Обсуждение: Multicolumn index scan efficiency
Hi.
-- 0. DISABLE SEQSCAN to ensure index is used
SET ENABLE_SEQSCAN=false;
-- 1. SETUP: Clean slate
DROP TABLE IF EXISTS application_specs;
-- 2. SCHEMA
CREATE TABLE application_specs (
namespace text NOT NULL,
application text NOT NULL,
version text NOT NULL,
latest boolean,
data text,
PRIMARY KEY (namespace, application, version) WITH (fillfactor = 90)
);
-- 3. GENERATE DATA: ~4.5 Million Rows Total
-- 150,000 Applications * ~30 versions each
INSERT INTO application_specs (namespace, application, version, latest, data)
SELECT
'default',
'test_application_pipeline_with__simulated_long_name_' || lpad(a::text, 6, '0'),
md5(random()::text || clock_timestamp()::text)::uuid::text,
(v = 30), -- Make the 30th version the 'latest' one
repeat('x', 100)
FROM generate_series(1, 150000) a
CROSS JOIN generate_series(1, 30) v;
-- 4. ANALYZE to ensure planner has accurate stats
VACUUM (ANALYZE, FREEZE) application_specs;
-- =========================================
-- THE TEST
-- Target a middle application: '...075000'
-- =========================================
---------------------------------------------------
-- TEST A: Original Row-wise Query (Should be slow)
---------------------------------------------------
EXPLAIN (ANALYZE, BUFFERS, TIMING OFF)
SELECT * FROM application_specs
WHERE (namespace, application, version) > ('default', 'test_application_pipeline_with__simulated_long_name_075000', '')
AND (namespace, application) <= ('default', 'test_application_pipeline_with__simulated_long_name_075000')
AND (latest = true OR latest is NULL);
---------------------------------------------------
-- TEST B: Equality Query (Should be fast)

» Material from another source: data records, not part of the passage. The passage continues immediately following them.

(* ===== verification/TpccView.v ===== *)
(** * TPC-C transactions on plain maps

    The rules of TxnView.v for the accesses the transactions are made of, and
    the arithmetic of columns. *)

From Stdlib Require Import QArith.
From S2P Require Import Prelude Query Schema Layout External Table Guarded Txn TxnView TpccTables TpccSchemas TpccTxn.
Open Scope string_scope.
Open Scope Z_scope.

(** ** Columns of tuples *)

(** The field is in the query, and may be read; and be written with [n] bytes. *)
Definition reads (t : tbl) (q : FieldsMeta) (name : string) : bool :=
  bool_decide (field t name ∈ fields q) && bool_decide (field t name ∈ tpcc_columns t).

Definition writes (t : tbl) (q : FieldsMeta) (name : string) (n : nat) : bool :=
  reads t q name && bool_decide (field t name ∈ tpcc_written t) &&
  bool_decide (n = Z.to_nat (Field_len (field t name))).

Lemma reads_ok t q name :
  reads t q name = true -> field t name ∈ fields q /\ field t name ∈ tpcc_columns t.
Proof. unfold reads. rewrite andb_true_iff, !bool_decide_eq_true. done. Qed.

Lemma writes_ok t q name n :
  writes t q name n = true ->
  field t name ∈ fields q /\ field t name ∈ tpcc_written t /\ n = Z.to_nat (Field_len (field t name)).
Proof.
  unfold writes. rewrite !andb_true_iff, !bool_decide_eq_true. intros [[H ?] ?].
  by apply reads_ok in H as [? _].
Qed.

Definition size_of_table (t : tbl) : nat := Z.to_nat (size_of (tuple_of t)).

Lemma tpcc_columns_in t f : f ∈ tpcc_columns t -> in_object f (size_of_table t).
Proof.
  assert (H : forallb (fun f => in_objectb f (size_of (tuple_of t))) (tpcc_columns t) = true)
    by (by destruct t; vm_compute).
  intros Hf. apply in_objectb_ok. by apply (forallb_elem _ _ _ H Hf).
Qed.

(** Stores to a column of a tuple, seen from the columns. *)
Definition put_column (t : tbl) (name : string) (n : nat) (v : Z) (x : obj) : obj :=
  store_field x (field t name) (le_bytes n v).

Definition is_column (t : tbl) (name : string) (n : nat) : bool :=
  bool_decide (field t name ∈ tpcc_columns t) && bool_decide (n = Z.to_nat (Field_len (field t name))).

Lemma is_column_ok t name n :
  is_column t name n = true ->
  in_object (field t name) (size_of_table t) /\ n = Z.to_nat (Field_len (field t name)).
Proof.
  unfold is_column. rewrite andb_true_iff, !bool_decide_eq_true. intros [? ?].
  split; [by apply tpcc_columns_in|done].
Qed.

Lemma length_put_column t name n v x : length (put_column t name n v x) = length x.
Proof. apply length_store_field. Qed.

Lemma column_put_same t name n v x :
  is_column t name n = true -> length x = size_of_table t -> fits (8 * Z.of_nat n) v ->
  column (tuple_of t) name (put_column t name n v x) = v.
Proof.
  intros [Hf Hn]%is_column_ok Hl Hv. unfold column, put_column.
  change (mk_field (tuple_of t) name) with (field t name).
  rewrite (load_store_field_same x (field t name) (size_of_table t)); [|done|done|].
  - by apply le_word_bytes_id.
  - rewrite length_le_bytes. done.
Qed.

Lemma column_put_other t name name' n v x :
  is_column t name n = true -> bool_decide (field t name' ∈ tpcc_columns t) = true ->
  apartb (field t name) (field t name') = true ->
  column (tuple_of t) name' (put_column t name n v x) = column (tuple_of t) name' x.
Proof.
  intros [Hf Hn]%is_column_ok Hf'%bool_decide_eq_true%tpcc_columns_in Ha%apartb_ok. unfold column, put_column.
  change (mk_field (tuple_of t) name') with (field t name').
  rewrite load_store_field_apart; [done|done|apply Hf|apply Hf'|]. by rewrite length_le_bytes.
Qed.

Lemma load_put_other t name name' n v x :
  is_column t name n = true -> bool_decide (field t name' ∈ tpcc_columns t) = true ->
  apartb (field t name) (field t name') = true ->
  load_field (put_column t name n v x) (field t name') = load_field x (field t name').
Proof.
  intros [Hf Hn]%is_column_ok Hf'%bool_decide_eq_true%tpcc_columns_in Ha%apartb_ok. unfold put_column.
  rewrite load_store_field_apart; [done|done|apply Hf|apply Hf'|]. by rewrite length_le_bytes.
Qed.

Lemma length_load_column t name n x :
  is_column t name n = true -> length x = size_of_table t -> length (load_field x (field t name)) = n.
Proof. intros [Hf ->]%is_column_ok Hl. by eapply length_load_field. Qed.

(** A column next to bytes that were stored. *)
Lemma column_bytes_other t name name' bs x :
  is_column t name (length bs) = true -> bool_decide (field t name' ∈ tpcc_columns t) = true ->
  apartb (field t name) (field t name') = true ->
  column (tuple_of t) name' (store_field x (field t name) bs) = column (tuple_of t) name' x.
Proof.
  intros [Hf Hn]%is_column_ok Hf'%bool_decide_eq_true%tpcc_columns_in Ha%apartb_ok. unfold column.
  change (mk_field (tuple_of t) name') with (field t name').
  by rewrite load_store_field_apart; [done|done|apply Hf|apply Hf'|].
Qed.

Ltac tuple_size := rewrite ?length_put_column, ?length_store_field, ?length_replicate; (assumption || reflexivity).

(** Rewrites a column of a changed tuple. *)
Ltac column_side :=
  match goal with
  | |- length _ = size_of_table _ => tuple_size
  | |- fits _ _ => split; [lia|change (2 ^ (8 * Z.of_nat 8)) with (2 ^ 64); lia]
  | Hl : length ?bs = _ |- is_column _ _ (length ?bs) = true => rewrite Hl; vm_compute; reflexivity
  | |- _ = true => vm_compute; reflexivity
  end.

Ltac columns :=
  repeat match goal with
  | |- context [column (tuple_of ?t) ?name' (put_column ?t ?name ?n ?v ?x)] =>
      first [ rewrite (column_put_other t name name' n v x) by column_side
            | constr_eq name name'; rewrite (column_put_same t name n v x) by column_side ]
  | |- context [load_field (put_column ?t ?name ?n ?v ?x) (field ?t ?name')] =>
      rewrite (load_put_other t name name' n v x) by column_side
  | |- context [column (tuple_of ?t) ?name' (store_field ?x (field ?t ?name) ?bs)] =>
      rewrite (column_bytes_other t name name' bs x) by column_side
  end.

(** Tables that are different, or not listed. *)
Ltac other_table :=
  repeat match goal with H : _ ∉ _ :: _ |- _ => apply not_elem_of_cons in H as [? H] end;
  repeat (apply not_elem_of_cons; split); first [by apply not_elem_of_nil | congruence].

(** ** Rules for the accesses *)
Section rules.
Context {Ix : Type} `{DbIndex Ix} `{!RangeIndex Ix}.
Context (S : tbl -> Schema).
Abbreviation view := (view tbl index_name Ix).
Abbreviation vwp := (vwp S tpcc_columns tpcc_written).
Context {A : Type} (Q : option (result A TransactionError) -> view -> Prop).
Implicit Types (v : view) (t : tbl).

(** [t] is accessed through query [q] on record [x], which guard [g] holds. *)
Definition at_record v t (g : Rid) (w : bool) (q : FieldsMeta) (x : obj) : Prop :=
  v_cur v t = Some (g, q) /\ (t, g, w) ∈ v_held v /\ v_tab v t !! g = Some x.

Lemma vwp_get_column t name g w q x (k : obj -> prog tbl index_name A) v :
  at_record v t g w q x -> reads t q name = true ->
  vwp (k (load_field x (field t name))) v Q -> vwp (get t name ≫= k) v Q.
Proof.
  intros (Hc & Hin & Hx) [Hf1 Hf2]%reads_ok Hk.
  eapply vwp_get; [done|done|done|by apply covers_query|done|done].
Qed.

Lemma vwp_get_int t name g w q x (k : Z -> prog tbl index_name A) v :
  at_record v t g w q x -> reads t q name = true ->
  vwp (k (column (tuple_of t) name x)) v Q -> vwp (get_int t name ≫= k) v Q.
Proof. intros Hat Hr Hk. change (vwp (get t name ≫= fun bs => k (le_word bs)) v Q). by eapply vwp_get_column. Qed.

(** A view after the record of guard [g] has become [x']. *)
Definition written v t (g : Rid) (x' : obj) v' : Prop :=
  v_tab v' t = <[g := x']> (v_tab v t) /\ (forall t', t' <> t -> v_tab v' t' = v_tab v t') /\
  (forall t', v_index v' t' = v_index v t') /\ (forall j, v_idx v' j = v_idx v j) /\
  (forall t', t' <> t -> v_cur v' t' = v_cur v t') /\ v_held v' = v_held v.

Lemma written_trans t g x1 x2 v v1 v2 :
  written v t g x1 v1 -> written v1 t g x2 v2 -> written v t g x2 v2.
Proof.
  intros (Ht & Ho & Hi & Hj & Hc & Hh) (Ht' & Ho' & Hi' & Hj' & Hc' & Hh').
  split; [by rewrite Ht', Ht, insert_insert_eq|].
  split; [intros; rewrite Ho', Ho by done; done|].
  split; [congruence|]. split; [congruence|].
  split; [intros; rewrite Hc', Hc by done; done|congruence].
Qed.

(** Records of other tables stay at hand. *)
Lemma at_record_written t g x' v v' t' g' w q y :
  written v t g x' v' -> t' <> t -> at_record v t' g' w q y -> at_record v' t' g' w q y.
Proof.
  intros (_ & Ht & _ & _ & Hc & Hh) Hne (H1 & H2 & H3). split; [by rewrite Hc|]. by rewrite Hh, Ht.
Qed.

Lemma at_record_query t cur v t' g' w q y :
  t' <> t -> at_record v t' g' w q y -> at_record (v_query v t cur) t' g' w q y.
Proof. intros Hne (H1 & H2 & H3). split; [simpl; by rewrite upd_ne|done]. Qed.

Lemma at_record_locked t held v t' g' w q y :
  t' <> t -> v_held v ⊆ held -> at_record v t' g' w q y -> at_record (v_locked v t held) t' g' w q y.
Proof. intros Hne Hsub (H1 & H2 & H3). split; [simpl; by rewrite upd_ne|]. split; [by apply Hsub|done]. Qed.

Definition then_written v t g q x' (P : view -> Prop) : Prop :=
  forall v', written v t g x' v' -> at_record v' t g true q x' -> P v'.

Lemma vwp_put_bytes t name bs g q x (k : unit -> prog tbl index_name A) v :
  at_record v t g true q x -> writes t q name (length bs) = true ->
  then_written v t g q (store_field x (field t name) bs) (fun v' => vwp (k tt) v' Q) ->
  vwp (call (Put t (field t name) bs) ≫= k) v Q.
Proof.
  intros (Hc & Hin & Hx) (Hf1 & Hf2 & Hn)%writes_ok Hk.
  eapply vwp_put; [done|done|done|by apply covers_query|done|done|]. apply Hk.
  - split; [apply upd_eq|]. split; [by intros; simpl; rewrite upd_ne|].
    split; [done|]. split; [done|]. split; [by intros; simpl; rewrite upd_ne|done].
  - unfold at_record. simpl. rewrite !upd_eq, lookup_insert_eq. done.
Qed.

Lemma vwp_put_int t name n z g q x (k : unit -> prog tbl index_name A) v :
  at_record v t g true q x -> writes t q name n = true ->
  then_written v t g q (put_column t name n z x) (fun v' => vwp (k tt) v' Q) ->
  vwp (put_int t name n z ≫= k) v Q.
Proof. intros Hat Hw Hk. eapply vwp_put_bytes; [done|by rewrite length_le_bytes|done]. Qed.

Lemma writes_reads t q name n : writes t q name n = true -> reads t q name = true.
Proof. unfold writes. rewrite !andb_true_iff. tauto. Qed.

Lemma vwp_add_int t name n y g q x (k : unit -> prog tbl index_name A) v :
  at_record v t g true q x -> writes t q name n = true ->
  fits (8 * Z.of_nat n) (column (tuple_of t) name x + y) ->
  then_written v t g q (put_column t name n (column (tuple_of t) name x + y) x) (fun v' => vwp (k tt) v' Q) ->
  vwp (add_int t name n y ≫= k) v Q.
Proof.
  intros Hat Hw Hfit Hk.
  change (vwp (get_int t name ≫= fun z => (lift (chk (8 * Z.of_nat n) (z + y)) ≫= put_int t name n) ≫= k) v Q).
  eapply vwp_get_int; [done|by eapply writes_reads|]. rewrite chk_ok by done. by eapply vwp_put_int.
Qed.

Lemma vwp_add_f64 t name y g q x (k : unit -> prog tbl index_name A) v :
  at_record v t g true q x -> writes t q name 8 = true ->
  then_written v t g q (put_column t name 8 (Float64.f64_add (column (tuple_of t) name x) y) x)
    (fun v' => vwp (k tt) v' Q) ->
  vwp (add_f64 t name y ≫= k) v Q.
Proof.
  intros Hat Hw Hk.
  change (vwp (get_int t name ≫= fun z => put_int t name 8 (Float64.f64_add z y) ≫= k) v Q).
  eapply vwp_get_int; [done|by eapply writes_reads|]. by eapply vwp_put_int.
Qed.

Lemma vwp_sub_f64 t name y g q x (k : unit -> prog tbl index_name A) v :
  at_record v t g true q x -> writes t q name 8 = true ->
  then_written v t g q (put_column t name 8 (Float64.f64_sub (column (tuple_of t) name x) y) x)
    (fun v' => vwp (k tt) v' Q) ->
  vwp (sub_f64 t name y ≫= k) v Q.
Proof.
  intros Hat Hw Hk.
  change (vwp (get_int t name ≫= fun z => put_int t name 8 (Float64.f64_sub z y) ≫= k) v Q).
  eapply vwp_get_int; [done|by eapply writes_reads|]. by eapply vwp_put_int.
Qed.

Lemma vwp_touch_fields t fs g w q x (k : unit -> prog tbl index_name A) v :
  at_record v t g w q x -> fs ⊆ fields q -> fs ⊆ tpcc_columns t ->
  vwp (k tt) v Q -> vwp (touch t fs ≫= k) v Q.
Proof.
  intros Hat. pose proof Hat as (Hc & Hin & Hx).
  induction fs as [|f fs IH]; intros Hq Hcols Hk; [done|].
  change (vwp (call (Get t f) ≫= fun _ => touch t fs ≫= k) v Q).
  eapply vwp_get; [done|done|done|apply covers_query; set_solver|set_solver|].
  apply IH; [set_solver..|done].
Qed.

Lemma vwp_touch t q g w x (k : unit -> prog tbl index_name A) v :
  at_record v t g w q x -> forallb (fun f => bool_decide (f ∈ tpcc_columns t)) (fields q) = true ->
  vwp (k tt) v Q -> vwp (touch t (fields q) ≫= k) v Q.
Proof.
  intros Hat Hq. apply (vwp_touch_fields t (fields q) g w q x); [done|done|]. intros f Hf.
  by apply (forallb_elem _ _ _ Hq), bool_decide_eq_true in Hf.
Qed.

(** A locked record is there, and queried at once. *)
Lemma vwp_promote_record t g q x (k : unit -> prog tbl index_name A) v :
  (t, g, true) ∈ v_held v -> v_tab v t !! g = Some x ->
  (at_record (v_query v t (Some (g, q))) t g true q x -> vwp (k tt) (v_query v t (Some (g, q))) Q) ->
  vwp (call (Promote t g q) ≫= k) v Q.
Proof.
  intros Hin Hx Hk. apply vwp_promote; [done|]. apply Hk. split; [apply upd_eq|by split].
Qed.

Lemma vwp_read_record t g w q x (k : unit -> prog tbl index_name A) v :
  (t, g, w) ∈ v_held v -> v_tab v t !! g = Some x ->
  (at_record (v_query v t (Some (g, q))) t g w q x -> vwp (k tt) (v_query v t (Some (g, q))) Q) ->
  vwp (call (Read t g q) ≫= k) v Q.
Proof.
  intros Hin Hx Hk. eapply vwp_read; [done|]. apply Hk. split; [apply upd_eq|by split].
Qed.

(** A lock whose failure to find the record is a user abort. *)
Lemma vwp_read_oid_or_abort t key (k : Rid -> prog tbl index_name A) v :
  (length (v_held v) <= GUARDS)%nat ->
  (forall r x, index_get (v_index v t) key = Some r -> v_tab v t !! r = Some x ->
     vwp (k r) (v_locked v t ((t, r, false) :: v_held v)) Q) ->
  (forall e, Q (Some (Err e)) (v_locked v t (v_held v))) ->
  vwp (lock_or_abort (ReadOid t key) ≫= k) v Q.
Proof. intros Hl Hk He. split; [done|]. intros res v' Hv. by apply (vwp_lock_key _ _ _ _ _ _ _ _ _ _ _ _ user_abort Hv). Qed.

Lemma vwp_lock_w_or_abort t r x (k : Rid -> prog tbl index_name A) v :
  (length (v_held v) <= GUARDS)%nat -> v_tab v t !! r = Some x ->
  vwp (k r) (v_locked v t ((t, r, true) :: v_held v)) Q ->
  (forall e, locked_out WriteLockBusy e -> Q (Some (Err e)) (v_locked v t (v_held v))) ->
  vwp (lock_or_abort (LockRidW t r) ≫= k) v Q.
Proof.
  intros Hl Hx Hk He. split; [by split|]. intros res v' Hv.
  apply (vwp_lock_result _ _ _ _ _ _ _ _ _ _ _ _ user_abort Hv); [done|]. intros e Hle.
  destruct Hle as [->| ->]; apply He; [by left|by right].
Qed.
End rules.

---------------------------------------------------
EXPLAIN (ANALYZE, BUFFERS, TIMING OFF)
SELECT * FROM application_specs
WHERE namespace = 'default'
AND application = 'test_application_pipeline_with__simulated_long_name_075000'
AND version > ''
AND (latest = true OR latest is NULL);
---------------------------------------------------
-- TEST C: (Should be slow)
---------------------------------------------------
EXPLAIN (ANALYZE, BUFFERS, TIMING OFF)
SELECT * FROM application_specs
WHERE (namespace, application) >= ('default', 'test_application_pipeline_with__simulated_long_name_075000')
AND (namespace, application) <= ('default', 'test_application_pipeline_with__simulated_long_name_075000')
AND (latest = true OR latest is NULL) AND version > '';
---------------------------------------------------
-- TEST D: (Should be fast)
---------------------------------------------------
EXPLAIN (ANALYZE, BUFFERS, TIMING OFF)
SELECT * FROM application_specs
WHERE (namespace, application) = ('default', 'test_application_pipeline_with__simulated_long_name_075000')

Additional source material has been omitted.